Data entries

● ● ● ● ● ● ●

Lemma translate_inst_run i inst its st :
  start prog i -> prog !! Z.to_nat i = Some inst -> loop_inv vm prog buffer i its st ->
  64 + 160 * (i + 1) <= Z.of_nat (length buffer) -> 1 + 5 * (i + 1) <= UBPF_MAX_INSTS ->
  exists its' st', translate_inst vm rm i st = Some (Continue (last_slot i inst + 1) None, st') /\
    loop_inv vm prog buffer (last_slot i inst + 1) (its ++ its') st'.
Proof.
  intros Hs Hinst [Hlo Hbytes Hslots Hok Hprolog Hlocs Hplaced] Hbuf Hmax.
  destruct (loaded_inst vm prog Hld i inst Hs Hinst) as (Hf & Hd & Hsr & op & Hck).
  pose proof (start_from_ge _ _ _ Hs) as Hi. pose proof (lookup_lt_Some _ _ _ Hinst) as Hlt.
  assert (room 160 5 st) as Hroom.
  { eapply laid_out_room; [done | lia |]. intros t. specialize (Hslots t). lia. }
  destruct (function_start_laid i its st) as (pre & Hpre & Erun & Hlo1 & Eloc & Epro); [.. | done |];
    [rewrite (ld_num_insts _ _ Hld); lia | done | eapply room_weaken; [exact Hroom | lia | lia] |].
  destruct (start_items_facts _ _ _ _ Hpre) as (Hlen & Hsl & Hokpre & _).
  set (st2 := set_pc_locs (<[i := (started st pre).(joffset)]> (started st pre).(pc_locs)) (started st pre)).
  assert (laid_out buffer (its ++ pre) st2) as Hlo2 by (eapply laid_out_set; [exact Hlo1 | done .. | by intros []]).
  assert (room 135 4 st2) as Hroom2.
  { eapply laid_out_room; [done | rewrite code_len_app; lia |].
    intros t. rewrite slots_in_app. specialize (Hslots t). specialize (Hsl t). lia. }
  destruct (map_register_run (dst inst) st Hd) as [d Ed]. destruct (map_register_run (src inst) st Hsr) as [s Es].
  destruct (code_run i inst op _ st2 s d Hi Hck Hlo2 Hroom2) as (code & trunc & Hcode & Htr & Ecode & Hlo3 & Hr3).
  exists (pre ++ code ++ trunc), (asm (code ++ trunc) st2). split.
  { unfold translate_inst. unfold mbind at 1, M_bind at 1, lift at 1. rewrite Hf. cbn [fmap option_fmap option_map].
    unfold mbind at 1, M_bind at 1. rewrite Ed. unfold mbind at 1, M_bind at 1. rewrite Es. cbv zeta.
    unfold mbind at 1, M_bind at 1. rewrite Erun. unfold mbind at 1, M_bind at 1, set_pc_loc, modify. exact Ecode. }
  destruct (asm_assembled _ _ Hr3). destruct (ic_budget _ _ _ _ Hcode) as (Hcl & Hcs & Hci). destruct Htr as (Htl & Hts & Hti).
  assert (i + 1 <= last_slot i inst + 1) as Hnext by (unfold last_slot; destruct (is_lddw inst); lia).
  constructor.
  - by rewrite app_assoc.
  - rewrite !code_len_app. pose proof (code_len_nonneg pre). pose proof (code_len_nonneg code).
    pose proof (code_len_nonneg trunc). lia.
  - intros t. rewrite !slots_in_app. specialize (Hslots t). specialize (Hsl t). specialize (Hcs t). specialize (Hts t). lia.
  - rewrite !items_ok_app. split_and!; try done; by apply items_ok_forall.
  - rewrite as_prolog, (proj2 (Z.eqb_neq _ 0)) by lia. exact Epro.
  - rewrite as_pc_locs. cbn [pc_locs st2 set_pc_locs]. rewrite Eloc. intros j q.
    destruct (decide (j = i)) as [-> | Hne]; [lia |]. rewrite lookup_insert_ne by done. intros Hq%Hlocs. lia.
  - rewrite as_pc_locs. intros k inst' Hk Hlk Hinst'. cbn [pc_locs st2 set_pc_locs]. rewrite Eloc, (lo_offset _ _ _ Hlo1).
    destruct (decide (k = i)) as [-> | Hne].
    + simplify_eq. exists op. split; [apply Hck |]. constructor. exists its, pre, code, trunc, [].
      rewrite app_nil_r, lookup_insert_eq. split_and!; try done.
      intros j q Hij. rewrite lookup_insert_ne by lia. intros Hq%Hlocs. lia.
    + destruct (decide (k < i)) as [Hki |]; [| pose proof (start_gap _ i k inst Hs Hinst Hk ltac:(lia)); lia].
      destruct (Hplaced k inst' Hk Hki Hinst') as (op' & Hop' & Hpl). exists op'. split; [done |].
      rewrite app_assoc. apply placed_app, placed_insert; [done | lia].
Qed.
Lemma runs_MOVEWIDE vm sf rd imm :
  is_reg rd -> rd <> 31 -> runs 36 (EMIT_MOVEWIDE_IMMEDIATE vm sf rd imm) (fun s s' => updates s s' rd (wrap (width sf) imm)).
Proof.
  intros Hr Hn. eapply runs_weaken; [by apply runs_constant | lia |]. intros s s' [Hv Ho]. constructor; [done |].
  intros q Hq H1 H2. apply Ho; [done |]. destruct (scratch_facts rd) as (_ & _ & _ & [-> | ->]); done.
Qed.

(** ** Operands *)

(** The instruction that takes from a register what [op] has as an immediate. *)
Definition reg_form (op : ebpf_op) : ebpf_op :=
  match op with
  | EBPF_OP_ADD_IMM => EBPF_OP_ADD_REG | EBPF_OP_SUB_IMM => EBPF_OP_SUB_REG | EBPF_OP_MUL_IMM => EBPF_OP_MUL_REG
  | EBPF_OP_DIV_IMM => EBPF_OP_DIV_REG | EBPF_OP_OR_IMM => EBPF_OP_OR_REG | EBPF_OP_AND_IMM => EBPF_OP_AND_REG
  | EBPF_OP_LSH_IMM => EBPF_OP_LSH_REG | EBPF_OP_RSH_IMM => EBPF_OP_RSH_REG | EBPF_OP_MOD_IMM => EBPF_OP_MOD_REG
  | EBPF_OP_XOR_IMM => EBPF_OP_XOR_REG | EBPF_OP_ARSH_IMM => EBPF_OP_ARSH_REG
  | EBPF_OP_ADD64_IMM => EBPF_OP_ADD64_REG | EBPF_OP_SUB64_IMM => EBPF_OP_SUB64_REG
  | EBPF_OP_MUL64_IMM => EBPF_OP_MUL64_REG | EBPF_OP_DIV64_IMM => EBPF_OP_DIV64_REG
  | EBPF_OP_OR64_IMM => EBPF_OP_OR64_REG | EBPF_OP_AND64_IMM => EBPF_OP_AND64_REG
  | EBPF_OP_LSH64_IMM => EBPF_OP_LSH64_REG | EBPF_OP_RSH64_IMM => EBPF_OP_RSH64_REG
  | EBPF_OP_MOD64_IMM => EBPF_OP_MOD64_REG | EBPF_OP_XOR64_IMM => EBPF_OP_XOR64_REG
  | EBPF_OP_ARSH64_IMM => EBPF_OP_ARSH64_REG
  | EBPF_OP_JEQ_IMM => EBPF_OP_JEQ_REG | EBPF_OP_JGT_IMM => EBPF_OP_JGT_REG | EBPF_OP_JGE_IMM => EBPF_OP_JGE_REG
  | EBPF_OP_JLT_IMM => EBPF_OP_JLT_REG | EBPF_OP_JLE_IMM => EBPF_OP_JLE_REG | EBPF_OP_JSET_IMM => EBPF_OP_JSET_REG
  | EBPF_OP_JNE_IMM => EBPF_OP_JNE_REG | EBPF_OP_JSGT_IMM => EBPF_OP_JSGT_REG | EBPF_OP_JSGE_IMM => EBPF_OP_JSGE_REG
  | EBPF_OP_JSLT_IMM => EBPF_OP_JSLT_REG | EBPF_OP_JSLE_IMM => EBPF_OP_JSLE_REG
  | EBPF_OP_JEQ32_IMM => EBPF_OP_JEQ32_REG | EBPF_OP_JGT32_IMM => EBPF_OP_JGT32_REG
  | EBPF_OP_JGE32_IMM => EBPF_OP_JGE32_REG | EBPF_OP_JLT32_IMM => EBPF_OP_JLT32_REG
  | EBPF_OP_JLE32_IMM => EBPF_OP_JLE32_REG | EBPF_OP_JSET32_IMM => EBPF_OP_JSET32_REG
  | EBPF_OP_JNE32_IMM => EBPF_OP_JNE32_REG | EBPF_OP_JSGT32_IMM => EBPF_OP_JSGT32_REG
  | EBPF_OP_JSGE32_IMM => EBPF_OP_JSGE32_REG | EBPF_OP_JSLT32_IMM => EBPF_OP_JSLT32_REG
  | EBPF_OP_JSLE32_IMM => EBPF_OP_JSLE32_REG
  | EBPF_OP_STW => EBPF_OP_STXW | EBPF_OP_STH => EBPF_OP_STXH | EBPF_OP_STB => EBPF_OP_STXB
  | EBPF_OP_STDW => EBPF_OP_STXDW
  | _ => op
  end.

(** Whether the immediate has to be in a register, and whether it fits the twelve
    bits of an addition, subtraction or comparison. *)
Definition takes_immediate (op : ebpf_op) : bool :=
  match op with
  | EBPF_OP_ADD_IMM | EBPF_OP_ADD64_IMM | EBPF_OP_SUB_IMM | EBPF_OP_SUB64_IMM => true
  | _ => match class_of op with ClassJump => negb (bool_decide (reg_form op = op)) | _ => false end
  end.

Definition fits_imm12 (inst : ebpf_inst) : bool := (0 <=? inst.(imm)) && (inst.(imm) <? 0x1000).

(** The operand goes to the temporary register. *)
Definition in_register (vm : ubpf_vm) (inst : ebpf_inst) (op : ebpf_op) : bool :=
  negb (bool_decide (reg_form op = op)) && (vm.(constant_blinding_enabled) || negb (takes_immediate op && fits_imm12 inst)).

#[export] Instance inst_class_eq_dec : EqDecision inst_class.
Proof. solve_decision. Defined.

(** What the functions on opcodes say of an instruction with opcode [op]. *)
Lemma imm_op_facts inst op :
  inst.(opcode) = opcode_of op ->
  (is_imm_op inst && negb (inst.(opcode) =? opcode_of EBPF_OP_MOV_IMM) && negb (inst.(opcode) =? opcode_of EBPF_OP_MOV64_IMM)
   = negb (bool_decide (reg_form op = op))) /\
  (reg_form op <> op -> is_simple_imm inst = Some (takes_immediate op && fits_imm12 inst) /\
     to_reg_op inst.(opcode) = Some (opcode_of (reg_form op))).
Proof.
  unfold is_imm_op, is_simple_imm, fits_imm12. intros ->. rewrite switch_op_complete.
  destruct op; (split; [vm_compute; reflexivity | intros Hne; try (by destruct Hne); split; reflexivity]).
Qed.

(** The instruction the switch sees. *)
Definition operand_op (vm : ubpf_vm) (inst : ebpf_inst) (op : ebpf_op) : ebpf_op :=
  if in_register vm inst op then reg_form op else op.
Definition operand_src (vm : ubpf_vm) (inst : ebpf_inst) (op : ebpf_op) (src : Z) : Z :=
  if in_register vm inst op then temp_register else src.

Lemma operand_src_reg vm inst op src : is_reg src -> is_reg (operand_src vm inst op src).
Proof. intros. unfold operand_src. destruct (in_register _ _ _); [by vm_compute | done]. Qed.

Lemma operand_run vm inst op src sf st :
  switch_op inst.(opcode) = Some op -> room 36 0 st ->
  exists its ws, in_budget 36 0 its /\ straight its ws /\ (in_register vm inst op = false -> its = []) /\
    emit_immediate_operand vm inst src sf st =
    Some ((operand_src vm inst op src, opcode_of (operand_op vm inst op)), asm its st) /\
    forall s, exists s', a64_run ws s = Some s' /\ keeps s s' /\
      (in_register vm inst op = true -> s'.(xregs) temp_register = wrap (width sf) inst.(imm)).
Proof.
  intros Hop%switch_op_sound Hroom. destruct (imm_op_facts inst op (eq_sym Hop)) as [E1 E2].
  unfold emit_immediate_operand. cbv zeta. rewrite E1. unfold operand_src, operand_op, in_register.
  assert (in_budget 36 0 []) as B0 by (split_and!; done).
  assert (forall b : bool, b = false -> forall s, exists s', a64_run [] s = Some s' /\ keeps s s' /\
    (b = true -> s'.(xregs) temp_register = wrap (width sf) inst.(imm))) as R0 by (intros b -> s; by exists s).
  destruct (bool_decide_reflect (reg_form op = op)) as [E | E]; cbn [negb andb].
  { exists [], []. rewrite Hop. split_and!; try done. by apply R0. }
  destruct (E2 E) as [-> ->]. unfold mbind at 1, M_bind at 1, lift at 1. cbn [fmap option_fmap option_map].
  rewrite orb_comm. destruct (_ || _) eqn:Er; [| exists [], []; rewrite Hop; split_and!; try done; by apply R0].
  destruct (runs_MOVEWIDE vm sf temp_register inst.(imm) ltac:(by vm_compute) ltac:(done) st Hroom) as (its & ws & Em & Bm & Sm & Xm).
  exists its, ws. split; [done |]. split; [done |]. split; [done |]. split; [unfold mbind, M_bind; by rewrite Em |].
  intros s. destruct (Xm s) as (s' & ? & [Hv Ho]). exists s'. split_and!; [done | | done]. intros q H1 H2. by apply Ho.
Qed.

● ● ● ● ● ● ●

• [AIM OF THE TASK]:
Quote the records above exactly, from the first line through the line containing "intros t. specialize", and nothing more.

• [THE ANSWER]:
Lemma translate_inst_run i inst its st :
  start prog i -> prog !! Z.to_nat i = Some inst -> loop_inv vm prog buffer i its st ->
  64 + 160 * (i + 1) <= Z.of_nat (length buffer) -> 1 + 5 * (i + 1) <= UBPF_MAX_INSTS ->
  exists its' st', translate_inst vm rm i st = Some (Continue (last_slot i inst + 1) None, st') /\
    loop_inv vm prog buffer (last_slot i inst + 1) (its ++ its') st'.
Proof.
  intros Hs Hinst [Hlo Hbytes Hslots Hok Hprolog Hlocs Hplaced] Hbuf Hmax.
  destruct (loaded_inst vm prog Hld i inst Hs Hinst) as (Hf & Hd & Hsr & op & Hck).
  pose proof (start_from_ge _ _ _ Hs) as Hi. pose proof (lookup_lt_Some _ _ _ Hinst) as Hlt.
  assert (room 160 5 st) as Hroom.
  { eapply laid_out_room; [done | lia |]. intros t. specialize (Hslots t). lia. }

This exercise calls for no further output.